When running or walking on it for more than 20-30 minutes it has a tendency to shut down by tripping the automatic breaker on the treadmill's base. Sometimes this is accompanied by a slightly acrid smell, and so I stopped using it.

I have the time to try and fix it now, but I'm not entirely sure what to check for. I'm assuming the motor itself is what is causing the issue, and that it needs to be replaced. Is there a reliable way I could diagnose it, and if it is the motor, what would be the best way to go about getting a replacement?

I've done a quick search on Google for a 2.5hp treadmill motor and see things that look like they'd work, but I figured I'd ask the reliable folks hereabouts before I just go start buying parts.


----------



## Confounded Also (Aug 19, 2015)

First thing I would check for is airflow/ventilation. Use compressed air to blow out any dust from the entire area around the motor including any openings in the motor itself. Look for any debris from the belt since they tend to wear.

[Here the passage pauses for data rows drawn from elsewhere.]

Lemma count_seqZ T start n q :
  0 <= n -> count (seqZ start n ++ T) q =
  (if (start <=? q) && (q <? start + n) then 1 else 0) + count T q.
Proof.
  intros Hn. unfold count. rewrite count_occ_app.
  assert (Z.of_nat (count_occ Z.eq_dec (seqZ start n) q) =
    if (start <=? q) && (q <? start + n) then 1 else 0); [|lia].
  destruct (_ && _) eqn:E.
  - pose proof (NoDup_ListNoDup (seqZ start n)) as [Hnd _]. specialize (Hnd (NoDup_seqZ _ _)).
    apply (NoDup_count_occ' Z.eq_dec) with (x := q) in Hnd; [lia|].
    apply list_elem_of_In, elem_of_seqZ. lia.
  - rewrite (proj1 (count_occ_not_In Z.eq_dec _ _)); [done|].
    rewrite <- list_elem_of_In, elem_of_seqZ. lia.
Qed.

(** Contiguous allocation: [pages] consecutive frames, all zeroed, each with
    one tracker, none of them owned before. *)
Lemma frame_alloc_contiguous_owns w T pages :
  owns w T -> 0 <= pages <= USIZE_MAX ->
  match frame_alloc_contiguous w pages with
  | (Some fs, w') =>
      exists start, fs = seqZ start pages /\ owns w' (fs ++ T) /\
        (forall p, p ∈ fs -> p ∉ T /\ fw_mem w' p = zero_page) /\
        (forall p, p ∈ T -> fw_mem w' p = fw_mem w p)
  | (None, w') => w' = w
  end.
Proof.
  intros Ho Hp. unfold frame_alloc_contiguous. pose proof Ho as [Ha Hl Hr].
  pose proof (StackAlloc.alloc_contiguous_spec (fw_alloc w) pages Ha Hp) as Hs.
  destruct (StackAlloc.alloc_contiguous (fw_alloc w) pages) as [[start|] a].
  - destruct Hs as [Hpos [Hinv Hb Hm Hf Hfr Hlv Hpg]]. exists start. split; [done|].
    destruct (new_many_spec (w {{ fw_alloc := a }}) start (Z.to_nat pages)) as [Hwa Hq]; [lia..|].
    rewrite !Z2Nat.id in Hq by lia.
    assert (forall p, p ∈ seqZ start pages -> p ∉ T) as Hno.
    { intros p ?%elem_of_seqZ. rewrite <- Hl. apply Hf. lia. }
    split; [|split].
    + split.
      * by rewrite Hwa.
      * intros p. rewrite Hwa. simpl. rewrite Hlv, Hl, elem_of_app, elem_of_seqZ. tauto.
      * intros p. destruct (Hq p) as [-> _]. rewrite count_seqZ by lia. simpl. rewrite Hr.
        destruct (_ && _) eqn:E; [|done]. specialize (Hno p). rewrite elem_of_seqZ, count_elem in Hno.
        pose proof (count_nonneg T p). replace (count T p) with 0 by lia. done.
    + intros p Hin. split; [by apply Hno|]. destruct (Hq p) as [_ ->].
      rewrite elem_of_seqZ in Hin. destruct (_ && _) eqn:E; [done|lia].
    + intros p Hin. destruct (Hq p) as [_ ->]. destruct (_ && _) eqn:E; [|done].
      exfalso. apply (Hno p); [apply elem_of_seqZ; lia|done].
  - destruct Hs as [-> _]. by destruct w.
Qed.

End Tracker.
(* ===== verification/PageCache.v ===== *)
(** * Shared page caches and frame allocation

    [mm/memory_set/backing.rs]: the global caches of shared file pages and of
    shared anonymous pages, each entry owning a frame tracker, and
    [mm/frame_allocator.rs]'s [frame_alloc], which reclaims unreferenced file
    pages when the allocator is empty. *)

From S2P Require Import Prelude BTree Address Ranges FrameAlloc.

Record PageCache := mkPageCache {
  pc_frames : Frames;
  file_cache : list ((Z * Z * Z) * Z);
  anon_cache : list ((Z * Z) * Z);
  next_shared_anon_id : Z
}.
#[export] Instance fields_PageCache : Fields PageCache :=
  fun c => mkPageCache (pc_frames c) (file_cache c) (anon_cache c) (next_shared_anon_id c).

Definition shared_file_page_key (dev ino file_page : Z) : Z * Z * Z := (dev, ino, file_page).
Definition shared_anon_page_key (id page : Z) : Z * Z := (id, page).

(** [fetch_add] returns the value before the addition. *)
Definition allocate_shared_anon_id (c : PageCache) : Z * PageCache :=
  (next_shared_anon_id c, c {{ next_shared_anon_id := wadd (next_shared_anon_id c) 1 }}).

Definition shared_file_page_cache_get (c : PageCache) (dev ino file_page : Z)
    : option Z * PageCache :=
  match bt_get (file_cache c) (shared_file_page_key dev ino file_page) with
  | Some p => (Some p, c {{ pc_frames := Tracker.clone (pc_frames c) p }})
  | None => (None, c)
  end.

(** [entry(key).or_insert(frame).clone()]: on an occupied entry the tracker
    passed in is dropped. *)
Definition shared_file_page_cache_insert_or_get (c : PageCache) (dev ino file_page frame : Z)
    : option (Z * PageCache) :=
  let key := shared_file_page_key dev ino file_page in
  match bt_get (file_cache c) key with
  | Some p =>
      w ← Tracker.drop (pc_frames c) frame;
      Some (p, c {{ pc_frames := Tracker.clone w p }})
  | None =>
      Some (frame, c {{ file_cache := bt_insert (file_cache c) key frame;
                        pc_frames := Tracker.clone (pc_frames c) frame }})
  end.

Definition shared_anon_page_cache_get (c : PageCache) (id page : Z) : option Z * PageCache :=
  if id =? 0 then (None, c)
  else
    match bt_get (anon_cache c) (shared_anon_page_key id page) with
    | Some p => (Some p, c {{ pc_frames := Tracker.clone (pc_frames c) p }})
    | None => (None, c)
    end.

Definition shared_anon_page_cache_insert_or_get (c : PageCache) (id page frame : Z)
    : option (Z * PageCache) :=
  if id =? 0 then Some (frame, c)
  else
    let key := shared_anon_page_key id page in
    match bt_get (anon_cache c) key with
    | Some p =>
        w ← Tracker.drop (pc_frames c) frame;
        Some (p, c {{ pc_frames := Tracker.clone w p }})
    | None =>
        Some (frame, c {{ anon_cache := bt_insert (anon_cache c) key frame;
                          pc_frames := Tracker.clone (pc_frames c) frame }})
    end.

(** [page[off..off + len(data)].copy_from_slice(data)] *)
Definition splice (page : list Z) (off : nat) (data : list Z) : list Z :=
  take off page ++ data ++ drop (off + length data) page.

(** The [while copied < data.len()] loop; every turn copies at least one byte,
    so [length data] turns are enough. *)
Fixpoint write_loop (fuel : nat) (cache : list ((Z * Z * Z) * Z)) (dev ino write_off : Z)
    (data : list Z) (copied : Z) (m : Z -> list Z) : Z -> list Z :=
  match fuel with
  | O => m
  | S fuel' =>
      let len := Z.of_nat (length data) in
      if copied <? len then
        let file_off := sat_add write_off copied in
        let file_page := file_off / PAGE_SIZE in
        let page_off := Z.land file_off (PAGE_SIZE - 1) in
        let chunk := Z.min (PAGE_SIZE - page_off) (len - copied) in
        let m :=
          match bt_get cache (shared_file_page_key dev ino file_page) with
          | Some p =>
              Tracker.set_page m p
                (splice (m p) (Z.to_nat page_off)
                   (take (Z.to_nat chunk) (drop (Z.to_nat copied) data)))
          | None => m
          end in
        write_loop fuel' cache dev ino write_off data (wadd copied chunk) m
      else m
  end.

Definition shared_file_page_cache_write (c : PageCache) (dev ino write_off : Z) (data : list Z)
    : PageCache :=
  match data with
  | [] => c
  | _ =>
      let m := write_loop (length data) (file_cache c) dev ino write_off data 0
                 (fw_mem (pc_frames c)) in
      c {{ pc_frames := (pc_frames c) {{ fw_mem := m }} }}
  end.

(** [cache.remove(&key)], dropping the tracker it returns. *)
Definition remove_file_key (c : PageCache) (key : Z * Z * Z) : option PageCache :=
  match bt_get (file_cache c) key with
  | Some p =>
      w ← Tracker.drop (pc_frames c) p;
      Some (c {{ file_cache := bt_remove (file_cache c) key; pc_frames := w }})
  | None => Some c
  end.

Fixpoint remove_file_keys (c : PageCache) (keys : list (Z * Z * Z)) : option PageCache :=
  match keys with
  | [] => Some c
  | key :: keys' => c' ← remove_file_key c key; remove_file_keys c' keys'
  end.

(** [if eof_off != 0]: the bytes of the last page past the end are zeroed. *)
Definition zero_eof_tail (c : PageCache) (dev ino eof_page eof_off : Z) : PageCache :=
  if eof_off =? 0 then c
  else
    match bt_get (file_cache c) (shared_file_page_key dev ino eof_page) with
    | Some p =>
        let m := fw_mem (pc_frames c) in
        c {{ pc_frames := (pc_frames c) {{ fw_mem :=
              Tracker.set_page m p
                (splice (m p) (Z.to_nat eof_off)
                   (replicate (Z.to_nat (PAGE_SIZE - eof_off)) 0)) }} }}
    | None => c
    end.

Definition stale_key (dev ino remove_from : Z) (k : Z * Z * Z) : bool :=
  match k with (d, i, fp) => (d =? dev) && (i =? ino) && (remove_from <=? fp) end.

Has the belt ever been lubricated? Rollers? Drive parts? If not, the motor may just be getting overworked.

How 'old'? Have you contacted the company?


----------



## Aderas (Apr 24, 2009)

It's at least ten years old by my count, my father had this when I was young.

I doubt he has performed any routine maintenance since it wasn't being used for many years, so that would be a good place to start! Might be cheaper than the motor at least.

I haven't tried contacting the company as I'm certain the device must be out of warranty by this point. I'll follow their maintenance steps on the website and if I still have issues I'll try contacting them, and if that fails then I'll come back here.


----------